* **Problem description**
Output the listing exactly, leaving out no line.

* **Supplied records**
(** C9: for a request with its three parameters, a [WORKER_LAMBDA_ARN] or
    [SCHEDULER_EXECUTION_ROLE_ARN] that is absent (or empty) is fatal: the
    response is a 500 and nothing is sent; when the time of the request
    parses, the error is the one that names the variable.  An absent (or
    empty) [SCHEDULER_GROUP_NAME] raises nothing: the command is sent with
    the group name [default]. *)
Theorem missing_environment_variables
    (w : World) (event u b t : value) :
  parameters (Setter.requestBody event) u b t ->
  parameter_missing u b t = false ->
  (unset (env w !! "WORKER_LAMBDA_ARN") = true \/
   unset (env w !! "SCHEDULER_EXECUTION_ROLE_ARN") = true ->
   status_of (Setter.handler w event) = Some 500 /\
   calls (Setter.handler w event) = []) /\
  (forall d formatted,
     parseISO t = Return d -> isNaN_getTime d = false ->
     formatISO d = Return formatted ->
     (unset (env w !! "WORKER_LAMBDA_ARN") = true ->
      Setter.handler w event =
        ([], Return (Setter.error_response (Error
           "WORKER_LAMBDA_ARN environment variable not set. Deployment might be incomplete or misconfigured.")))) /\
     (unset (env w !! "WORKER_LAMBDA_ARN") = false ->
      unset (env w !! "SCHEDULER_EXECUTION_ROLE_ARN") = true ->
      Setter.handler w event =
        ([], Return (Setter.error_response (Error
           "SCHEDULER_EXECUTION_ROLE_ARN environment variable not set. Deployment might be incomplete or misconfigured.")))) /\
     (unset (env w !! "WORKER_LAMBDA_ARN") = false ->
      unset (env w !! "SCHEDULER_EXECUTION_ROLE_ARN") = false ->
      unset (env w !! "SCHEDULER_GROUP_NAME") = true ->
      forall url_text, ToString u = Return url_text ->
        let cmd := command_of w u b formatted url_text in
        GroupName cmd = "default" /\
        Setter.handler w event = ([CallSend cmd], Return (or_500 (answer (send w cmd)))))).
Proof.
  intros Hp Hm. split.
  - intros Hunset.
    destruct (handler_cases w event u b t Hp)
      as [[Hm' _]|[(_ & e & _ & ->)|(_ & f & s & Hready & _)]].
    + rewrite Hm in Hm'. discriminate.
    + split; reflexivity.
    + exfalso. destruct Hready as (d & _ & _ & _ & Hw & Hr & _).
      destruct Hunset as [Hu|Hu]; congruence.
  - intros d formatted Hd Hnan Hf.
    assert (Hrun : Setter.handler w event =
                   try_catch (Setter.create_schedule w u b t)
                             (fun error => mret (Setter.error_response error))).
    { unfold Setter.handler. rewrite (schedule_parameters w _ _ _ _ Hp).
      fold (parameter_missing u b t). rewrite Hm. reflexivity. }
    split; [|split].
    + intros Hw. rewrite Hrun. unfold Setter.create_schedule.
      rewrite Hd, bind_lift_Return, Hnan, Hf, bind_lift_Return, Hw, try_catch_throw.
      reflexivity.
    + intros Hw Hr. rewrite Hrun. unfold Setter.create_schedule.
      rewrite Hd, bind_lift_Return, Hnan, Hf, bind_lift_Return, Hw, Hr, try_catch_throw.
      reflexivity.
    + intros Hw Hr Hg url_text Hs cmd. split.
      * unfold cmd, command_of, Setter.command. simpl.
        revert Hg. unfold unset, or_default.
        destruct (env w !! "SCHEDULER_GROUP_NAME") as [g|]; [|reflexivity].
        intros ->. reflexivity.
      * apply (handler_ready w event u b t formatted url_text Hp Hm).
        exists d. auto 10.
Qed.

End SetterRequests.

(** ** The worker *)

Section WorkerFacts.
Context `{Platform}.

Lemma call_webhook_cases w url body :
  (exists e, ToString url = Throw e /\ Worker.call_webhook w url body = throw e) \/
  (exists s, ToString url = Return s /\
             Worker.call_webhook w url body =
               ([CallFetch url (Worker.post body)],
                delivery (fetch w url (Worker.post body)))).
Proof.
  unfold Worker.call_webhook.
  destruct (ToString url) as [s|e]; [right; exists s|left; exists e];
    (split; [reflexivity|]); [|reflexivity].
  rewrite bind_lift_Return.
  unfold do_fetch, delivery, mbind, M_mbind, M_bind, completion_mbind, completion_bind, lift.
  destruct (fetch w url (Worker.post body)) as [response|e]; [|reflexivity].
  simpl. destruct (negb (ok response)); destruct (text response); reflexivity.
Qed.

Lemma worker_handler_fields w event url body :
  destructure event "event" "url" = Return url ->
  destructure event "event" "body" = Return body ->
  Worker.handler w event =
    if falsy url || falsy body then mret Worker.missing_payload
    else try_catch (Worker.call_webhook w url body)
                   (fun error => mret (Worker.error_response error)).
Proof.
  intros Hu Hb. unfold Worker.handler.
  rewrite Hu, bind_lift_Return, Hb, bind_lift_Return. reflexivity.
Qed.

(** An invocation that got as far as the [fetch]. *)
Lemma worker_fetched w event url init :
  In (CallFetch url init) (calls (Worker.handler w event)) ->
  exists body, init = Worker.post body /\
    Worker.handler w event =
      ([CallFetch url (Worker.post body)],
       Return (worker_or_500 (delivery (fetch w url (Worker.post body))))).
Proof.
  unfold Worker.handler at 1.
  destruct (destructure event "event" "url") as [url'|e] eqn:Hu; [|intros []].
  rewrite bind_lift_Return.
  destruct (destructure event "event" "body") as [body|e] eqn:Hb; [|intros []].
  rewrite bind_lift_Return.
  rewrite (worker_handler_fields w event url' body Hu Hb).
  destruct (falsy url' || falsy body); [intros []|].
  rewrite try_catch_calls.
  destruct (call_webhook_cases w url' body) as [(e & _ & ->)|(s & _ & ->)]; [intros []|].
  simpl. intros [[= <- <-]|[]]. exists body. split; [reflexivity|].
  destruct (delivery _); reflexivity.
Qed.

Lemma delivery_cases (result : completion FetchResponse) :
  (exists response data, result = Return response /\ ok response = true /\
                         text response = Return data /\
                         delivery result = Return (Worker.success_response response data)) \/
  (exists e, delivery result = Throw e /\
             (result = Throw e \/
              exists response, result = Return response /\
                (ok response = false \/ text response = Throw e))).
Proof.
  unfold delivery. destruct result as [response|e]; [|right; eauto]. simpl.
  destruct (ok response) eqn:Hok; simpl.
  - destruct (text response) as [data|e] eqn:Ht; simpl.
    + left. eauto 10.
    + right. exists e. eauto 10.
  - destruct (text response) as [errorText|e]; simpl; right; eauto 10.
Qed.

* **Exercise response**
(** C9: for a request with its three parameters, a [WORKER_LAMBDA_ARN] or
    [SCHEDULER_EXECUTION_ROLE_ARN] that is absent (or empty) is fatal: the
    response is a 500 and nothing is sent; when the time of the request
    parses, the error is the one that names the variable.  An absent (or
    empty) [SCHEDULER_GROUP_NAME] raises nothing: the command is sent with
    the group name [default]. *)
Theorem missing_environment_variables
    (w : World) (event u b t : value) :
  parameters (Setter.requestBody event) u b t ->
  parameter_missing u b t = false ->
  (unset (env w !! "WORKER_LAMBDA_ARN") = true \/
   unset (env w !! "SCHEDULER_EXECUTION_ROLE_ARN") = true ->
   status_of (Setter.handler w event) = Some 500 /\
   calls (Setter.handler w event) = []) /\
  (forall d formatted,
     parseISO t = Return d -> isNaN_getTime d = false ->
     formatISO d = Return formatted ->
     (unset (env w !! "WORKER_LAMBDA_ARN") = true ->
      Setter.handler w event =
        ([], Return (Setter.error_response (Error
           "WORKER_LAMBDA_ARN environment variable not set. Deployment might be incomplete or misconfigured.")))) /\
     (unset (env w !! "WORKER_LAMBDA_ARN") = false ->
      unset (env w !! "SCHEDULER_EXECUTION_ROLE_ARN") = true ->
      Setter.handler w event =
        ([], Return (Setter.error_response (Error
           "SCHEDULER_EXECUTION_ROLE_ARN environment variable not set. Deployment might be incomplete or misconfigured.")))) /\
     (unset (env w !! "WORKER_LAMBDA_ARN") = false ->
      unset (env w !! "SCHEDULER_EXECUTION_ROLE_ARN") = false ->
      unset (env w !! "SCHEDULER_GROUP_NAME") = true ->
      forall url_text, ToString u = Return url_text ->
        let cmd := command_of w u b formatted url_text in
        GroupName cmd = "default" /\
        Setter.handler w event = ([CallSend cmd], Return (or_500 (answer (send w cmd)))))).
Proof.
  intros Hp Hm. split.
  - intros Hunset.
    destruct (handler_cases w event u b t Hp)
      as [[Hm' _]|[(_ & e & _ & ->)|(_ & f & s & Hready & _)]].
    + rewrite Hm in Hm'. discriminate.
    + split; reflexivity.
    + exfalso. destruct Hready as (d & _ & _ & _ & Hw & Hr & _).
      destruct Hunset as [Hu|Hu]; congruence.
  - intros d formatted Hd Hnan Hf.
    assert (Hrun : Setter.handler w event =
                   try_catch (Setter.create_schedule w u b t)
                             (fun error => mret (Setter.error_response error))).
    { unfold Setter.handler. rewrite (schedule_parameters w _ _ _ _ Hp).
      fold (parameter_missing u b t). rewrite Hm. reflexivity. }
    split; [|split].
    + intros Hw. rewrite Hrun. unfold Setter.create_schedule.
      rewrite Hd, bind_lift_Return, Hnan, Hf, bind_lift_Return, Hw, try_catch_throw.
      reflexivity.
    + intros Hw Hr. rewrite Hrun. unfold Setter.create_schedule.
      rewrite Hd, bind_lift_Return, Hnan, Hf, bind_lift_Return, Hw, Hr, try_catch_throw.
      reflexivity.
    + intros Hw Hr Hg url_text Hs cmd. split.
      * unfold cmd, command_of, Setter.command. simpl.
        revert Hg. unfold unset, or_default.
        destruct (env w !! "SCHEDULER_GROUP_NAME") as [g|]; [|reflexivity].
        intros ->. reflexivity.
      * apply (handler_ready w event u b t formatted url_text Hp Hm).
        exists d. auto 10.
Qed.

End SetterRequests.

(** ** The worker *)

Section WorkerFacts.
Context `{Platform}.

Lemma call_webhook_cases w url body :
  (exists e, ToString url = Throw e /\ Worker.call_webhook w url body = throw e) \/
  (exists s, ToString url = Return s /\
             Worker.call_webhook w url body =
               ([CallFetch url (Worker.post body)],
                delivery (fetch w url (Worker.post body)))).
Proof.
  unfold Worker.call_webhook.
  destruct (ToString url) as [s|e]; [right; exists s|left; exists e];
    (split; [reflexivity|]); [|reflexivity].
  rewrite bind_lift_Return.
  unfold do_fetch, delivery, mbind, M_mbind, M_bind, completion_mbind, completion_bind, lift.
  destruct (fetch w url (Worker.post body)) as [response|e]; [|reflexivity].
  simpl. destruct (negb (ok response)); destruct (text response); reflexivity.
Qed.

Lemma worker_handler_fields w event url body :
  destructure event "event" "url" = Return url ->
  destructure event "event" "body" = Return body ->
  Worker.handler w event =
    if falsy url || falsy body then mret Worker.missing_payload
    else try_catch (Worker.call_webhook w url body)
                   (fun error => mret (Worker.error_response error)).
Proof.
  intros Hu Hb. unfold Worker.handler.
  rewrite Hu, bind_lift_Return, Hb, bind_lift_Return. reflexivity.
Qed.

(** An invocation that got as far as the [fetch]. *)
Lemma worker_fetched w event url init :
  In (CallFetch url init) (calls (Worker.handler w event)) ->
  exists body, init = Worker.post body /\
    Worker.handler w event =
      ([CallFetch url (Worker.post body)],
       Return (worker_or_500 (delivery (fetch w url (Worker.post body))))).
Proof.
  unfold Worker.handler at 1.
  destruct (destructure event "event" "url") as [url'|e] eqn:Hu; [|intros []].
  rewrite bind_lift_Return.
  destruct (destructure event "event" "body") as [body|e] eqn:Hb; [|intros []].
  rewrite bind_lift_Return.
  rewrite (worker_handler_fields w event url' body Hu Hb).
  destruct (falsy url' || falsy body); [intros []|].
  rewrite try_catch_calls.
  destruct (call_webhook_cases w url' body) as [(e & _ & ->)|(s & _ & ->)]; [intros []|].
  simpl. intros [[= <- <-]|[]]. exists body. split; [reflexivity|].
  destruct (delivery _); reflexivity.
Qed.

Lemma delivery_cases (result : completion FetchResponse) :
  (exists response data, result = Return response /\ ok response = true /\
                         text response = Return data /\
                         delivery result = Return (Worker.success_response response data)) \/
  (exists e, delivery result = Throw e /\
             (result = Throw e \/
              exists response, result = Return response /\
                (ok response = false \/ text response = Throw e))).
Proof.
  unfold delivery. destruct result as [response|e]; [|right; eauto]. simpl.
  destruct (ok response) eqn:Hok; simpl.
  - destruct (text response) as [data|e] eqn:Ht; simpl.
    + left. eauto 10.
    + right. exists e. eauto 10.
  - destruct (text response) as [errorText|e]; simpl; right; eauto 10.
Qed.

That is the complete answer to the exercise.